(Saved data entries)
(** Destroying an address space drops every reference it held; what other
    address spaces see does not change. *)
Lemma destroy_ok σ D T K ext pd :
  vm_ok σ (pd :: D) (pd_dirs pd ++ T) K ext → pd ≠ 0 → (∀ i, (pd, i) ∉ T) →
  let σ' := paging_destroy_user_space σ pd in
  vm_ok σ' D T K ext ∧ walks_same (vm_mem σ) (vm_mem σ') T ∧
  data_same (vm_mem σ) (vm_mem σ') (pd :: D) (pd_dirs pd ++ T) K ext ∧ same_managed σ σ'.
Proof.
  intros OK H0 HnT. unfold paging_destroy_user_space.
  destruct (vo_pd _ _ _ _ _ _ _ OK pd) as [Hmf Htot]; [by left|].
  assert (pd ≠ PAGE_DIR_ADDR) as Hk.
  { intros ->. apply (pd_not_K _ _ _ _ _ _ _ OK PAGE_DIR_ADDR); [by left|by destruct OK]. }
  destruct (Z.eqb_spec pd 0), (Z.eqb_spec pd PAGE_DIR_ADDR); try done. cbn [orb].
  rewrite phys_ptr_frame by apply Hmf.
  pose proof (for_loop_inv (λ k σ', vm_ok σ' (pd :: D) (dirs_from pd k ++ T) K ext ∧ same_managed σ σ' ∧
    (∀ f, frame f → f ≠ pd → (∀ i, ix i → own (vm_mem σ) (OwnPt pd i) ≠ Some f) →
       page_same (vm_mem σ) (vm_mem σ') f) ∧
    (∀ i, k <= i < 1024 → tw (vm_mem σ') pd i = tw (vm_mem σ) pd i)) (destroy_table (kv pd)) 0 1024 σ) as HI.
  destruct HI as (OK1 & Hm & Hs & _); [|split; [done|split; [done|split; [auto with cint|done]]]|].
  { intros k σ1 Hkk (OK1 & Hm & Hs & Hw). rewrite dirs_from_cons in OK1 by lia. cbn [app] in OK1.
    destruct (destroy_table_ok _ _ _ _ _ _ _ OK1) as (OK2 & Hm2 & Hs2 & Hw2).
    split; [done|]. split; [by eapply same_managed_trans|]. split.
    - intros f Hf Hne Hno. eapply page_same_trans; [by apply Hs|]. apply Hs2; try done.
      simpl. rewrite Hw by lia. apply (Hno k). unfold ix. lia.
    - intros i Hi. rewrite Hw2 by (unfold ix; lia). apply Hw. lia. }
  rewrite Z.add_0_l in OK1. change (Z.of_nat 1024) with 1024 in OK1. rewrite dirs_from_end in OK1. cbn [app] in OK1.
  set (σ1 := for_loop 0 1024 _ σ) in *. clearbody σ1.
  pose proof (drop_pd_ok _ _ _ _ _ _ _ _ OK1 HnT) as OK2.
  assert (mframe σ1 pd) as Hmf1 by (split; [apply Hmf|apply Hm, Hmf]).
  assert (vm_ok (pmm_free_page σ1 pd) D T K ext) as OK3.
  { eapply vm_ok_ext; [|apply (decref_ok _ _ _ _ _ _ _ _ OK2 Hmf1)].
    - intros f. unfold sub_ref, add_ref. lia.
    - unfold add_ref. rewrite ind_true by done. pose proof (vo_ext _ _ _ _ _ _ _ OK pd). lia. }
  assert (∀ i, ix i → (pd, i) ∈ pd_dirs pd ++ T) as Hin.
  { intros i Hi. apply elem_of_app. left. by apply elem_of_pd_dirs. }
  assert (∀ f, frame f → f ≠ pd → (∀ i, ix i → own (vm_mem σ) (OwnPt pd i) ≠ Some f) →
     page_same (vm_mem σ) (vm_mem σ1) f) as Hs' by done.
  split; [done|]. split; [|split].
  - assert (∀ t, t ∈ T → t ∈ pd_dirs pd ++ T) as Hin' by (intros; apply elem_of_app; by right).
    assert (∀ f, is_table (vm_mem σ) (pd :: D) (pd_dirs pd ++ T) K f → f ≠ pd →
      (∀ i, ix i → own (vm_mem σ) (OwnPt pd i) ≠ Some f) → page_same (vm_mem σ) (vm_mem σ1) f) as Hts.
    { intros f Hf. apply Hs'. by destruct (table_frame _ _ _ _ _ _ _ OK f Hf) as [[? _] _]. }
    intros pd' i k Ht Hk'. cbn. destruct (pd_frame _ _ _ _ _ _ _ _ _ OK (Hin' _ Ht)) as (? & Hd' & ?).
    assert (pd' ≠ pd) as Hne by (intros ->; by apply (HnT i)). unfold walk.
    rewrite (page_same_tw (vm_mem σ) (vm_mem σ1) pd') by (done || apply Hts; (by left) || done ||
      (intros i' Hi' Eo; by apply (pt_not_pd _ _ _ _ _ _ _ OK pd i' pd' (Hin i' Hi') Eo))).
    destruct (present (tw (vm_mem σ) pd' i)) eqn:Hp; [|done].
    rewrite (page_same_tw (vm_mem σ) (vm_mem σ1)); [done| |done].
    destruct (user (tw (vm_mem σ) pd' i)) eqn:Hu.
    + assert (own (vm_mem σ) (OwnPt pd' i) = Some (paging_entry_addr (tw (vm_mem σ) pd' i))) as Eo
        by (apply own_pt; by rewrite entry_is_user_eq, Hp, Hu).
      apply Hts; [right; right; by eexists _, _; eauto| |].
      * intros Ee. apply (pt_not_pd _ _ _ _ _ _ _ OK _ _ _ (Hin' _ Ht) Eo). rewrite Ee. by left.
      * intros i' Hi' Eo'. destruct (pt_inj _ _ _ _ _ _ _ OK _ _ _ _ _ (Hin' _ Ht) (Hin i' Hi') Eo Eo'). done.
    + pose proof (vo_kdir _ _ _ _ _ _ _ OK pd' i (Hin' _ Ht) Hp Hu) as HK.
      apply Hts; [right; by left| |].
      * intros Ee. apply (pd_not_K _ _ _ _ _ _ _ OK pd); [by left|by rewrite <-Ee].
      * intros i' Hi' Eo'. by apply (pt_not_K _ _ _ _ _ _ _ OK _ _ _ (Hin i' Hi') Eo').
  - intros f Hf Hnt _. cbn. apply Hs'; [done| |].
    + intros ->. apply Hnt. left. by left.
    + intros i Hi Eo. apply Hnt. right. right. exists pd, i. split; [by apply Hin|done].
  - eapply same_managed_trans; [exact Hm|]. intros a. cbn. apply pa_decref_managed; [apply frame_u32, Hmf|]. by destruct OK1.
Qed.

---

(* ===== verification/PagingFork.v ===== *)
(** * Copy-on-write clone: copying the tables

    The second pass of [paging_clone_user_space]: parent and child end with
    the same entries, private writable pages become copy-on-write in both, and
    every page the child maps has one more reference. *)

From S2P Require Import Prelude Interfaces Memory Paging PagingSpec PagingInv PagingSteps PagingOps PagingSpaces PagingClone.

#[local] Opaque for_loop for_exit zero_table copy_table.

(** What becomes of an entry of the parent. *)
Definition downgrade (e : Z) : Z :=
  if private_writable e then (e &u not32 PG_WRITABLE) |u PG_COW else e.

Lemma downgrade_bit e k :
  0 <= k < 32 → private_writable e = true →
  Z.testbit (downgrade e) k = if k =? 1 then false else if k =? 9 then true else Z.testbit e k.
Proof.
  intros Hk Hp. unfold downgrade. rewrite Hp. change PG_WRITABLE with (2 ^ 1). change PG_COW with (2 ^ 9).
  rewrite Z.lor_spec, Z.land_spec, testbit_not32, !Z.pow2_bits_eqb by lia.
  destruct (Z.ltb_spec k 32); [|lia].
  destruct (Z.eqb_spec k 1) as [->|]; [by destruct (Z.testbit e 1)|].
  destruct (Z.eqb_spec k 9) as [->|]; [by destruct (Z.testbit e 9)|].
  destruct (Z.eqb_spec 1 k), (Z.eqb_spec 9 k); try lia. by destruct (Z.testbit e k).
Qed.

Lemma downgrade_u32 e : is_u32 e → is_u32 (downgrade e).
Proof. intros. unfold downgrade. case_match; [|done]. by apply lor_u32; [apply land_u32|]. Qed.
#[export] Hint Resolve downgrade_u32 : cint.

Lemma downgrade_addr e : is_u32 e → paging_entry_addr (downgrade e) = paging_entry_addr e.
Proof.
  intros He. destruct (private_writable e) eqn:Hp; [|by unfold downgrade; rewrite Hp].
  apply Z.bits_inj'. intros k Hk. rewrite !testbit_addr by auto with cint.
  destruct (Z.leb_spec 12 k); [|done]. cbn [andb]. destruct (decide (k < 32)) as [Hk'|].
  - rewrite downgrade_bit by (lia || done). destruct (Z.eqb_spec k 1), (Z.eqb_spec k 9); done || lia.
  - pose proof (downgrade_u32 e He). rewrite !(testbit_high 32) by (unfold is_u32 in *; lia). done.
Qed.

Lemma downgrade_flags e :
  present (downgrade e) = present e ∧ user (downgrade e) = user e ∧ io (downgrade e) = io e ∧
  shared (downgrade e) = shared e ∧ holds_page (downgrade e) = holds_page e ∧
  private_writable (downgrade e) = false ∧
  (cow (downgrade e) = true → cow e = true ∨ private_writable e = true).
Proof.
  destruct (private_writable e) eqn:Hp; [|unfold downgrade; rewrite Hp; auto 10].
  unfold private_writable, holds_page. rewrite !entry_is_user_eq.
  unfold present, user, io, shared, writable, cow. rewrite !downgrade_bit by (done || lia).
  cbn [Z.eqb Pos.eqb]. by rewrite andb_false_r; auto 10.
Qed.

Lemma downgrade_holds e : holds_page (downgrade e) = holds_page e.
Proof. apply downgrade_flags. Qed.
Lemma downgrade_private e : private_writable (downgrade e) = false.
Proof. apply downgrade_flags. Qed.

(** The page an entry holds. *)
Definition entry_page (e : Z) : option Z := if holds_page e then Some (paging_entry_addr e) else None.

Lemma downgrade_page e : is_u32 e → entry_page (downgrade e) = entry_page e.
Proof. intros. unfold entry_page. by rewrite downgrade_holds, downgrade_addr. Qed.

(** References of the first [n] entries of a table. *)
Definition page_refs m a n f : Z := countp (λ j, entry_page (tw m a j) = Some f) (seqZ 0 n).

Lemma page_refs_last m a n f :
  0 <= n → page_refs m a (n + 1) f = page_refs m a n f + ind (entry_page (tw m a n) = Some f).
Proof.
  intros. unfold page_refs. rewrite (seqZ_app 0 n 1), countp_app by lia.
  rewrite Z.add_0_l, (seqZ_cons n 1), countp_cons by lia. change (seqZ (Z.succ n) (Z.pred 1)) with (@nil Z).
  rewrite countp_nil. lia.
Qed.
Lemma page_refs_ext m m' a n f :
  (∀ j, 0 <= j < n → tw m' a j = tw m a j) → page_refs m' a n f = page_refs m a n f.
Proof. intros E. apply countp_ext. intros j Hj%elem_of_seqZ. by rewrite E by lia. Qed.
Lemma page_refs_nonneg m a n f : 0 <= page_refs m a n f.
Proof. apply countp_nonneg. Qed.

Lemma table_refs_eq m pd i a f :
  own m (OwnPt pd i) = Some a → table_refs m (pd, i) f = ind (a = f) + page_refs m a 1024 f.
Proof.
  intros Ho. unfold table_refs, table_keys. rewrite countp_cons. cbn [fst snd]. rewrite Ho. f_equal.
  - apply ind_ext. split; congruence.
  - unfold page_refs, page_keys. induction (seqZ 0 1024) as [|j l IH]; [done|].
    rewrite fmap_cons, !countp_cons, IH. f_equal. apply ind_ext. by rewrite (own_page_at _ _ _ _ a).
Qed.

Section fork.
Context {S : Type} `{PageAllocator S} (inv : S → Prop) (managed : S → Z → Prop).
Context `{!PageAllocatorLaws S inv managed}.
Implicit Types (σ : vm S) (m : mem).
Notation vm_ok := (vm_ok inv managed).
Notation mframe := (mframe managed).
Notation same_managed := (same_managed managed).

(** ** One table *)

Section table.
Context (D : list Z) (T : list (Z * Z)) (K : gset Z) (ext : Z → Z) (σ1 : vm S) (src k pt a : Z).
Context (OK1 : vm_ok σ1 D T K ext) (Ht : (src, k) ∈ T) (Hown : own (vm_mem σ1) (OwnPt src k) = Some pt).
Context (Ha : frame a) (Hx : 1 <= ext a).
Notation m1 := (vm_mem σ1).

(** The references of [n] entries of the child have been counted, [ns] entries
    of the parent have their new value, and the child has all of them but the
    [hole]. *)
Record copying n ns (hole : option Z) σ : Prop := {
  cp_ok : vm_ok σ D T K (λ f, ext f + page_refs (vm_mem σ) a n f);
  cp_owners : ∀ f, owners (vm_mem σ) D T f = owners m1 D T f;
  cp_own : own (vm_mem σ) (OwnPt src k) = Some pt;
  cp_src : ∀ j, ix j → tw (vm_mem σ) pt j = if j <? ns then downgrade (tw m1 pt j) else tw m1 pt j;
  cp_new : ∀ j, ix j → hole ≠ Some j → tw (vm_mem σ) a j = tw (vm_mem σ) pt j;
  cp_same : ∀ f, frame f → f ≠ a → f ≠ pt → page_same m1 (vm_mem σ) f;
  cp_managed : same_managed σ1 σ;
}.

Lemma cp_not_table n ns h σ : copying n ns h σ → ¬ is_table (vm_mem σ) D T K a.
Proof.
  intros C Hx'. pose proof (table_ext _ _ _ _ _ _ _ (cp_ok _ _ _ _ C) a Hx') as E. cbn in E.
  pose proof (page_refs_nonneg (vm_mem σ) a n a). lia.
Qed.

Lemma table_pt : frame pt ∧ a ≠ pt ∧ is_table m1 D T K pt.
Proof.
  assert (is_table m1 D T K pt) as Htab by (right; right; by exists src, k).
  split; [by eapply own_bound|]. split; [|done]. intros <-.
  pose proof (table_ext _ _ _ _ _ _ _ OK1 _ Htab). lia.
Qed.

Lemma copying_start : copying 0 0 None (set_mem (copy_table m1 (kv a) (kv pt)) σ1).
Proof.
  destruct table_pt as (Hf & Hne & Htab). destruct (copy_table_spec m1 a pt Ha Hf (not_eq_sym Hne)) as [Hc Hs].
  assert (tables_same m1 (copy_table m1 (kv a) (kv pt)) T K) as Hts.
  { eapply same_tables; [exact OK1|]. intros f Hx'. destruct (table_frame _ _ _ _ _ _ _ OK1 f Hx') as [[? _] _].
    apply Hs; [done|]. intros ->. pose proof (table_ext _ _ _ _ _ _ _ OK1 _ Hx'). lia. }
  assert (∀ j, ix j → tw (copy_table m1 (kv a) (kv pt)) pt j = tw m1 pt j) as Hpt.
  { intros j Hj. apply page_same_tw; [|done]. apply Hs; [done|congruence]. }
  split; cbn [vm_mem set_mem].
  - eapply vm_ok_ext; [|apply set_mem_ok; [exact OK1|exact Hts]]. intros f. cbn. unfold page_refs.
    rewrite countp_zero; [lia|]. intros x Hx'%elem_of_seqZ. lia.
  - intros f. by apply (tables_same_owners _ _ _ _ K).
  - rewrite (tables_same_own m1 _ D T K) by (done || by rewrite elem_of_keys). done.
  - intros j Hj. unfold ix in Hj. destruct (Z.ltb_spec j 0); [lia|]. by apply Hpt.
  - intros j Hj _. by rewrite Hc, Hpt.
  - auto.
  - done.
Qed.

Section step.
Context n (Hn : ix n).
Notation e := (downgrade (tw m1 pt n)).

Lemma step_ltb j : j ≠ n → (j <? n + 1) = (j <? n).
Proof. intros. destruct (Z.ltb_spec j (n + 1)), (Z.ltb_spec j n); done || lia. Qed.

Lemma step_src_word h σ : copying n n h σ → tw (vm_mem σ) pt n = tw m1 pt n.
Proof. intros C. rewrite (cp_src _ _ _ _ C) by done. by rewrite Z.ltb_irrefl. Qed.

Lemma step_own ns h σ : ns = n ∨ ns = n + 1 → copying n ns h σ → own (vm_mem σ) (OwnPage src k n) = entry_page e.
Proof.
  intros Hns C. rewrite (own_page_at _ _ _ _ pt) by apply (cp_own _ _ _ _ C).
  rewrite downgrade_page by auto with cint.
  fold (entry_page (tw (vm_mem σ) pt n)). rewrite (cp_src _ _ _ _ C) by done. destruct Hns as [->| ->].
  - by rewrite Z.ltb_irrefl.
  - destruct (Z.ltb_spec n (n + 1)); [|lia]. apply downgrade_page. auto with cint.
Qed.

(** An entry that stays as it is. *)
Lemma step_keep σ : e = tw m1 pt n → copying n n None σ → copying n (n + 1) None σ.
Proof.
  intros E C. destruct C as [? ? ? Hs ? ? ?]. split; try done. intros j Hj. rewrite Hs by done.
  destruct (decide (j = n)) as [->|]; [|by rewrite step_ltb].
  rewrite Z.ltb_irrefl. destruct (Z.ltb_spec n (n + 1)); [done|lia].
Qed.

...

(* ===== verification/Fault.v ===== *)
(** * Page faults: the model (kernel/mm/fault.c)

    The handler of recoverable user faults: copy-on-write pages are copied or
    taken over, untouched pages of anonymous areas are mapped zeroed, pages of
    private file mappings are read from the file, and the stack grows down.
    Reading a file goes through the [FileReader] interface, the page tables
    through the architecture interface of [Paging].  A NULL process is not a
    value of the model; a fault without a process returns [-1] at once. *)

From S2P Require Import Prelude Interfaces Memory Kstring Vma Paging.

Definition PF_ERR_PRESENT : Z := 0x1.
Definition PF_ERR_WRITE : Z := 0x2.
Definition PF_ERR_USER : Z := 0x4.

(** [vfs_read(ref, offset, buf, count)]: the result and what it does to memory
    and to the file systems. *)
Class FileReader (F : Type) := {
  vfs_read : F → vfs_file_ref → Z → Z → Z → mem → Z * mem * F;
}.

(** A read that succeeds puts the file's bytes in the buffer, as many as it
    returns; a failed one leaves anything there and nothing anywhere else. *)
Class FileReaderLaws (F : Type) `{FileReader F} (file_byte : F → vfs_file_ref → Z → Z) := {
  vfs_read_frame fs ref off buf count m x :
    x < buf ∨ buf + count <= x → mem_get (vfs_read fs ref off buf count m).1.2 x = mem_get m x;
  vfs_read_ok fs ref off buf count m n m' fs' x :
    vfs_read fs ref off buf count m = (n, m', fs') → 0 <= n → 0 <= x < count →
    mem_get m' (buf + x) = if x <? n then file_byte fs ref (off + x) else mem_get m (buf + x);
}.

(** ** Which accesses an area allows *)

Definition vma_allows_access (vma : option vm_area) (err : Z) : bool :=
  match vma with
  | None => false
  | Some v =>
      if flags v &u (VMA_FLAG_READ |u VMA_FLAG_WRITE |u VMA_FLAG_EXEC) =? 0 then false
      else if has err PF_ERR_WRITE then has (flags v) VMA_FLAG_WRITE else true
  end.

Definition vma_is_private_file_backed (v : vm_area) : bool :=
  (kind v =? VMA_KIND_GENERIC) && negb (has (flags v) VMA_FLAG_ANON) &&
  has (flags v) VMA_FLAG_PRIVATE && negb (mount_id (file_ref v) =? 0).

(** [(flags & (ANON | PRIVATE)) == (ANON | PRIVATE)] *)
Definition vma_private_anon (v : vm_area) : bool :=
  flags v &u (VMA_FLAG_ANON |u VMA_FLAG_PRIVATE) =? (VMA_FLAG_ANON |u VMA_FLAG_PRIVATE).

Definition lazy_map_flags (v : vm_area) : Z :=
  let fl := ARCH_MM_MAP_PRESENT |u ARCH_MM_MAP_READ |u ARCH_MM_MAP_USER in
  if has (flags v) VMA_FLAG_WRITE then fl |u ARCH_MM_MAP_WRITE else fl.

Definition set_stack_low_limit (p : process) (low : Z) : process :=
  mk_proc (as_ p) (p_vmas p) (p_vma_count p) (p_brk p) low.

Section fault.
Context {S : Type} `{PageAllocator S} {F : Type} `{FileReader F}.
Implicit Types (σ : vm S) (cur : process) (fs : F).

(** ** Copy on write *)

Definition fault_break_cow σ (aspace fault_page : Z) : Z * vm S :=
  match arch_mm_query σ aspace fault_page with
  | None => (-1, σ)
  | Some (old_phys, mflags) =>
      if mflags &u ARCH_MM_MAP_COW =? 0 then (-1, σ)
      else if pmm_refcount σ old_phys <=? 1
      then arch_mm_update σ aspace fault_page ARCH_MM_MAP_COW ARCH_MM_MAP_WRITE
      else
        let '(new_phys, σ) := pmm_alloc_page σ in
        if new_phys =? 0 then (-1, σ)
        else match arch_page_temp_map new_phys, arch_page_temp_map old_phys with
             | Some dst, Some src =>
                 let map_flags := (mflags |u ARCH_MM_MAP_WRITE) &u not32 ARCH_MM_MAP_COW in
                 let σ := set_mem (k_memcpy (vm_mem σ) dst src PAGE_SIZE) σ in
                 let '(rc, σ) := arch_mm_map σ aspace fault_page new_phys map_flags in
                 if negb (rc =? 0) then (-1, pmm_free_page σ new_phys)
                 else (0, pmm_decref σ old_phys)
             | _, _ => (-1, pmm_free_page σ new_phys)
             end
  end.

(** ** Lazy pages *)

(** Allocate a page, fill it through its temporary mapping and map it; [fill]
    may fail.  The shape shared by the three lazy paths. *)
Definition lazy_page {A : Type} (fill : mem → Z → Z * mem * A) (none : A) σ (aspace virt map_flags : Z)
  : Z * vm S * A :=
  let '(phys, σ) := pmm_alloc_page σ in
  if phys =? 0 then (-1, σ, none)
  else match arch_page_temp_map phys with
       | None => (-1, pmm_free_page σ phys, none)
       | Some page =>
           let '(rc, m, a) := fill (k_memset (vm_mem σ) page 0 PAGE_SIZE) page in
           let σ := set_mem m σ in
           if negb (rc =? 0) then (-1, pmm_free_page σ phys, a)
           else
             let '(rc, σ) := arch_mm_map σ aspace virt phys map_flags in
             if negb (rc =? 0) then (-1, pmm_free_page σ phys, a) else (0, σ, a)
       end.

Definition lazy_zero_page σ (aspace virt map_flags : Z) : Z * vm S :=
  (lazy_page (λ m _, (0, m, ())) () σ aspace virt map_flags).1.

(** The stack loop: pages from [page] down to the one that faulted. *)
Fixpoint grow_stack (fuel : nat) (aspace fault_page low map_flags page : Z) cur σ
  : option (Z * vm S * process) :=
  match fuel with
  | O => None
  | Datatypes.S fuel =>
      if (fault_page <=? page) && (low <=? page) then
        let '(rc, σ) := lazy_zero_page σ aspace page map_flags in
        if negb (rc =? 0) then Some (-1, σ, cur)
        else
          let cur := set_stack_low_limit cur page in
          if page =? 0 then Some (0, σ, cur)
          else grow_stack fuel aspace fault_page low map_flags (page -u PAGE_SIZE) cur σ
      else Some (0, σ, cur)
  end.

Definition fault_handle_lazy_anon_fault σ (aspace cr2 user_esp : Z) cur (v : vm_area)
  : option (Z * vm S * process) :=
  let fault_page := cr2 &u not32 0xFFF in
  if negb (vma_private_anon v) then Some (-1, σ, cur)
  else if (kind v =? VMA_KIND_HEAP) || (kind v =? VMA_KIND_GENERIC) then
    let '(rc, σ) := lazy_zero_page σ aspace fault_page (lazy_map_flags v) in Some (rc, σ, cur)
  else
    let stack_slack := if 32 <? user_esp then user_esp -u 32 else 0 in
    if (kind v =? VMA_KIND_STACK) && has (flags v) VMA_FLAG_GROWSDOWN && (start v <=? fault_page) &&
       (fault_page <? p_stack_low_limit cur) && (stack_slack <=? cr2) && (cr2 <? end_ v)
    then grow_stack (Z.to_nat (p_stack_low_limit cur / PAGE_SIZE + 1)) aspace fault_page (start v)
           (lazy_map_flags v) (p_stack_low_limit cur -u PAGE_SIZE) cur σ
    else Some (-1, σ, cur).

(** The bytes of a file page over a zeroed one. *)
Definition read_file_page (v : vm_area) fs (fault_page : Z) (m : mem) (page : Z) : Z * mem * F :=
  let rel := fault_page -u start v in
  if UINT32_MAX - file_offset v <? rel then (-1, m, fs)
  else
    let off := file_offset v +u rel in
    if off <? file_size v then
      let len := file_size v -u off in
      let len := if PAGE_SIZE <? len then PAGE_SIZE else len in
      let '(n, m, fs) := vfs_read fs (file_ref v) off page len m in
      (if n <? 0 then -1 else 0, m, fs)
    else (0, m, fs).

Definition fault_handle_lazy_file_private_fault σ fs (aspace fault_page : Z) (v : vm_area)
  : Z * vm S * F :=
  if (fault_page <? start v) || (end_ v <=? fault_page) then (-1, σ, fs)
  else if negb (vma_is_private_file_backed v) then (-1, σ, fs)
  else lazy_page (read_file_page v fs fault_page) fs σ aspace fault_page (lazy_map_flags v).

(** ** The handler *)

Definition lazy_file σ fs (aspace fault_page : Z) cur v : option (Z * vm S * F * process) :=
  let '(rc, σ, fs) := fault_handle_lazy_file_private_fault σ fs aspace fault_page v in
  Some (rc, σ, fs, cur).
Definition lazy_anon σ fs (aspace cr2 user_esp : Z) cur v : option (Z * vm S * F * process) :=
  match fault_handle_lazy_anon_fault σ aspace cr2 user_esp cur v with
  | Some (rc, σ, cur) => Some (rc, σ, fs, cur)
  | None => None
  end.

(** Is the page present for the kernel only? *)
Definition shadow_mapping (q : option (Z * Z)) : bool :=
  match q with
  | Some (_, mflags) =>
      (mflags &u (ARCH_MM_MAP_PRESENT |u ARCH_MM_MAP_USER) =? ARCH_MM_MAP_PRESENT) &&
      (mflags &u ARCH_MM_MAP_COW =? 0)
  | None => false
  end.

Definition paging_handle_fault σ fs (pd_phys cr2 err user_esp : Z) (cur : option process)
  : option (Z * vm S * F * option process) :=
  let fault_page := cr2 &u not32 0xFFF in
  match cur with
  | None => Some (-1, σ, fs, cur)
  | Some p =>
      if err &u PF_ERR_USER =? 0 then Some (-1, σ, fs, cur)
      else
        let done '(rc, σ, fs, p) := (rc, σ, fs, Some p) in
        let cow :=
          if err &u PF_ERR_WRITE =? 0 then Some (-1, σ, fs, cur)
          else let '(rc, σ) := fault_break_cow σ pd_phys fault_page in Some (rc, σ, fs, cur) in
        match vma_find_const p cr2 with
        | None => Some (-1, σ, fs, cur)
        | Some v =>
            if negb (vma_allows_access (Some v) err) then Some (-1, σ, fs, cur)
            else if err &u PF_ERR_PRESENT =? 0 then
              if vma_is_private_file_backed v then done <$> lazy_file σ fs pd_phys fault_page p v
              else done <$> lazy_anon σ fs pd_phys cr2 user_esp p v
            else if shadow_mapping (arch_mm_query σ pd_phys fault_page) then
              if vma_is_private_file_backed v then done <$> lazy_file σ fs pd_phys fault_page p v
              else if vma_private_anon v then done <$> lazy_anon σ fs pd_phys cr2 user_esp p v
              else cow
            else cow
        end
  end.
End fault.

**What this task involves:**
Please copy the lines above from the line with "A) σ (aspace virt map_flags : Z)" up to and including the line with "Definition lazy_zero_page σ", exactly as written and with nothing else.

**Written reply:**
Definition lazy_page {A : Type} (fill : mem → Z → Z * mem * A) (none : A) σ (aspace virt map_flags : Z)
  : Z * vm S * A :=
  let '(phys, σ) := pmm_alloc_page σ in
  if phys =? 0 then (-1, σ, none)
  else match arch_page_temp_map phys with
       | None => (-1, pmm_free_page σ phys, none)
       | Some page =>
           let '(rc, m, a) := fill (k_memset (vm_mem σ) page 0 PAGE_SIZE) page in
           let σ := set_mem m σ in
           if negb (rc =? 0) then (-1, pmm_free_page σ phys, a)
           else
             let '(rc, σ) := arch_mm_map σ aspace virt phys map_flags in
             if negb (rc =? 0) then (-1, pmm_free_page σ phys, a) else (0, σ, a)
       end.

Definition lazy_zero_page σ (aspace virt map_flags : Z) : Z * vm S :=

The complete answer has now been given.